Down to earth
Into the wild study
For our final iteration of user studies, we turned to an into the wild between-subjects study. The purpose of this study is to research which game mechanics or game controls are prefered by the end users. For our research, we wanted to see how the difficulty of the game influences the “fun factor” for the users. In other words, we want to find out if players experience more fun in playing a more challenging game.
Here is a video showing the game being played. It may help understand what we say below.
To receive a large test audience, we launched our game on the Google Play store, available for everyone to play. However, we launched the game in two versions: a version where the obstacles expand with a constant rate (no speedup) and a version where the expansion rate increases linearly (speedup). The version a player installs on his/her phone is randomly decided at time of download. Note that there is also a second difficulty mechanism in the game. The chance of more than one gap appearing in a level increases also over time. This difficulty mechanism is kept the same in both versions and hence will not influence the difficulty differences.
To receive a large test audience as possible, we shared the download link with student communities via social media. This because students lie within our target users group (aged between 16-30). At the moment of this analysis, we gathered 44 test subjects of whom 20 users downloaded the speedup version and 24 users the no speedup version.
To be able to do the analysis, we had to log various game session variables. The logged data was sent to our server each time the player got a game over or quitted the game. The logged data consisted of:
- deviceID: unique ID of device to identify the user
- difficulty: version of the game
- duration of game: time from starting the game to game over or quiting
- score of game: total score reached in the game
- coins of game: total number of coins collected in the game
Note that we added the score and coins of the game to the log in order to have a complete overview of each played game. We also added a timestamp at the time when a logging request hits the server to be able to track the playing sessions of the users.
The goal of this between-subjects user study is to test if we can reject the null hypothesis and accept our test hypothesis. Our hypothesis says: “The version with speedup is expected to be more ‘fun’, so we expect more playtime on this version”. Hence the null hypothesis states that there is no difference in playtime between the two versions.
So once we had gathered the player data, we started our data analysis. For this, all data was collected into a CSV file and the file imported into R. To statistically prove if the results of the two user groups were significantly different, we used the ANOVA procedure. More specifically, we test if the resulting p-value is lower than a threshold. In this analysis, we set this threshold to 0.05. So if p<0.05, we know we can reject the null hypothesis.
As said before, we start of by testing if the difference in playtime between both version groups is significant. The figure below shows the class distributions of both versions.
After applying ANOVA, we received a p-value greater than 0.05. Therefore, we could not reject the null hypothesis. So we could conclude that our initial assumption that a more difficult game is more fun and therefore induced more playtime was wrong. But more observations might change this conclusion. As more users installed the game and existing users had more time to play the game, the p-value dropped over 10% in the last week. It is possible that with a bigger test audience and over a longer period the p-value could eventually drop below 0.05 and by doing so confirming our initial assumption.

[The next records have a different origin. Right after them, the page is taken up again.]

(** * dynarmic: IR optimisation, Thumb translation and x64 vector
      floating-point emission

    A shallow embedding of
    - [src/ir_opt/a32_constant_memory_reads_pass.cpp],
    - [src/frontend/translate/translate_thumb.cpp],
    - [src/backend_x64/emit_x64_vector_floating_point.cpp],
    followed by the properties proved about them.

    Part I holds the definitions, Part II the lemmas and theorems. *)

From Stdlib Require Import ZArith List Bool Lia String.
From Stdlib Require Import Floats.SpecFloat.
From stdpp Require Import base tactics option list.

Local Open Scope Z_scope.

(* ===================================================================== *)
(** * Part I: definitions *)
(* ===================================================================== *)

(* --------------------------------------------------------------------- *)
(** ** Guest registers ([frontend/arm_types.h]) *)
(* --------------------------------------------------------------------- *)

Module Arm.

(** Modelled from the spec: the guest register enumeration of
    [frontend/arm_types.h] is not among the sources; spec 4.1 gives
    "r in 0..15, R15 is PC". *)
Inductive Reg :=
| R0 | R1 | R2 | R3 | R4 | R5 | R6 | R7
| R8 | R9 | R10 | R11 | R12 | R13 | R14 | R15.

Definition SP := R13.
Definition LR := R14.
Definition PC := R15.

Definition RegNumber (r : Reg) : Z :=
  match r with
  | R0 => 0 | R1 => 1 | R2 => 2 | R3 => 3 | R4 => 4 | R5 => 5 | R6 => 6
  | R7 => 7 | R8 => 8 | R9 => 9 | R10 => 10 | R11 => 11 | R12 => 12
  | R13 => 13 | R14 => 14 | R15 => 15
  end.

Definition RegOfNumber (n : Z) : option Reg :=
  match n with
  | 0 => Some R0 | 1 => Some R1 | 2 => Some R2 | 3 => Some R3
  | 4 => Some R4 | 5 => Some R5 | 6 => Some R6 | 7 => Some R7
  | 8 => Some R8 | 9 => Some R9 | 10 => Some R10 | 11 => Some R11
  | 12 => Some R12 | 13 => Some R13 | 14 => Some R14 | 15 => Some R15
  | _ => None
  end.

(** [reg == other] and [reg < other] on the enumeration. *)
Definition Reg_eqb (a b : Reg) : bool := RegNumber a =? RegNumber b.
Definition Reg_ltb (a b : Reg) : bool := RegNumber a <? RegNumber b.

(** Guest location descriptor (spec 3): guest PC, ISA bit and the
    floating-point status bits that affect code generation. *)
Record LocationDescriptor := {
  arm_pc : Z;
  TFlag : bool;
  fpscr_mode : Z
}.

End Arm.

(* --------------------------------------------------------------------- *)
(** ** The intermediate representation ([frontend/ir]) *)
(* --------------------------------------------------------------------- *)

Module IR.

(** Modelled from the spec: [frontend/ir/opcodes.h] is not among the
    sources.  The enumeration lists the opcodes spec 4.1 names and the
    sources use; [Void] is the opcode of an invalidated instruction. *)
Inductive Opcode :=
| Void | Identity
| A32GetRegister | A32SetRegister
| A32GetNFlag | A32GetZFlag | A32GetCFlag | A32GetVFlag
| A32SetNFlag | A32SetZFlag | A32SetCFlag | A32SetVFlag
| A32ALUWritePC | A32CallSupervisor
| GetCarryFromOp | GetOverflowFromOp
| MostSignificantBit | IsZero
| LeastSignificantHalf | LeastSignificantByte
| LogicalShiftLeft | LogicalShiftRight | ArithmeticShiftRight | RotateRight
| AddWithCarry | SubWithCarry | Add | And | Eor | Or | Not
| SignExtendHalfToWord | SignExtendByteToWord
| ZeroExtendHalfToWord | ZeroExtendByteToWord
| ByteReverseWord | ByteReverseHalf
| A32ReadMemory8 | A32ReadMemory16 | A32ReadMemory32 | A32ReadMemory64
| A32WriteMemory8 | A32WriteMemory16 | A32WriteMemory32 | A32WriteMemory64.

We also looked at other variables and found two that were indeed significantly different (p-value<0.05): the total number of games played per player and the average time played per game per player. The distributions of both are again shown in the figures below.

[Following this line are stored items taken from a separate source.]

Lemma get_dimension_run (sz : Z) (source : string) (st : World) :
  exists lines st',
    get_dimension sz source st
    = Some ((if (0 <=? sz) && (sz <=? 65535) then sz else 0), st')
    /\ logged st lines st'
    /\ (0 <= sz <= 65535 -> lines = [])
    /\ Forall (fun e => is_wrong_image_dimension e = true) lines.
Proof.
  unfold get_dimension, bind, LOG, ret, narrow_cast_uint16.
  destruct (Z.ltb_spec sz 0) as [Hneg | Hpos]; cbn [orb].
  - replace (0 <=? sz) with false by (symmetry; apply Z.leb_gt; lia).
    cbn [andb]. eexists _, _.
    split; [ reflexivity | split; [ reflexivity | split; [ lia | auto ] ] ].
  - destruct (Z.ltb_spec 65535 sz) as [Hbig | Hsmall].
    + replace (sz <=? 65535) with false by (symmetry; apply Z.leb_gt; lia).
      rewrite andb_false_r. eexists _, _.
      split; [ reflexivity | split; [ reflexivity | split; [ lia | auto ] ] ].
    + exists [], st.
      replace (0 <=? sz) with true by (symmetry; apply Z.leb_le; lia).
      replace (sz <=? 65535) with true by (symmetry; apply Z.leb_le; lia).
      cbn [andb]. rewrite Z.mod_small by lia.
      repeat split; [ apply logged_nil | auto ].
Qed.

Lemma spec_validate_inv (w h : Z) :
  Dimensions_inv (spec_validate w h) /\ Dimensions_typed (spec_validate w h).
Proof.
  unfold spec_validate, Dimensions_inv, Dimensions_typed, is_uint16.
  destruct (Z.leb_spec 1 w), (Z.leb_spec w 65535), (Z.leb_spec 1 h),
    (Z.leb_spec h 65535); cbn; lia.
Qed.

Lemma get_dimensions_run (w h : Z) (source : string) (st : World) :
  exists lines st',
    get_dimensions w h source st = Some (spec_validate w h, st')
    /\ logged st lines st'
    /\ (0 <= w <= 65535 -> 0 <= h <= 65535 -> lines = [])
    /\ Forall (fun e => is_wrong_image_dimension e = true) lines.
Proof.
  unfold get_dimensions, bind.
  destruct (get_dimension_run w source st) as (l1 & st1 & -> & L1 & N1 & F1).
  destruct (get_dimension_run h source st1) as (l2 & st2 & -> & L2 & N2 & F2).
  exists (l1 ++ l2), st2.
  split; [ | split; [ eapply logged_trans; eassumption | split ] ].
  - unfold spec_validate, ret.
    destruct (Z.leb_spec 0 w), (Z.leb_spec w 65535), (Z.leb_spec 0 h),
      (Z.leb_spec h 65535), (Z.leb_spec 1 w), (Z.leb_spec 1 h);
      cbn [andb orb]; try lia;
      repeat match goal with
             | |- context [?a =? ?b] => destruct (Z.eqb_spec a b)
             end; cbn [andb orb]; try reflexivity; lia.
  - intros Hw Hh. now rewrite N1, N2.
  - apply Forall_app. now split.
Qed.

These results were actually to be expected. The speedup version is more difficult and therefore results in shorter playtime per game in comparison to the no speedup version, where the maximum difficulty is reached after 6 minutes playing. This explains the difference in average playing time per game. Moreover, this entails that in a same timespan more games of the speedup version can be played, which in turn explains the difference in number of played games.
Finally, we looked at the time passed between the first time and last time that a player played a game. This could also give as a clue regarding our initial assumption. It is possible after all that players of different versions do play an equal amount of time but that one player just plays the game when he has just installed it and afterwards never plays it again while the other player plays less at a time but is more encouraged to play it again in the future (more retention). The passed time between the first and last game can simply be retrieved by subtracting the timestamps of the first and the last log of a deviceID. The figure below displays the passed time distributions of both versions.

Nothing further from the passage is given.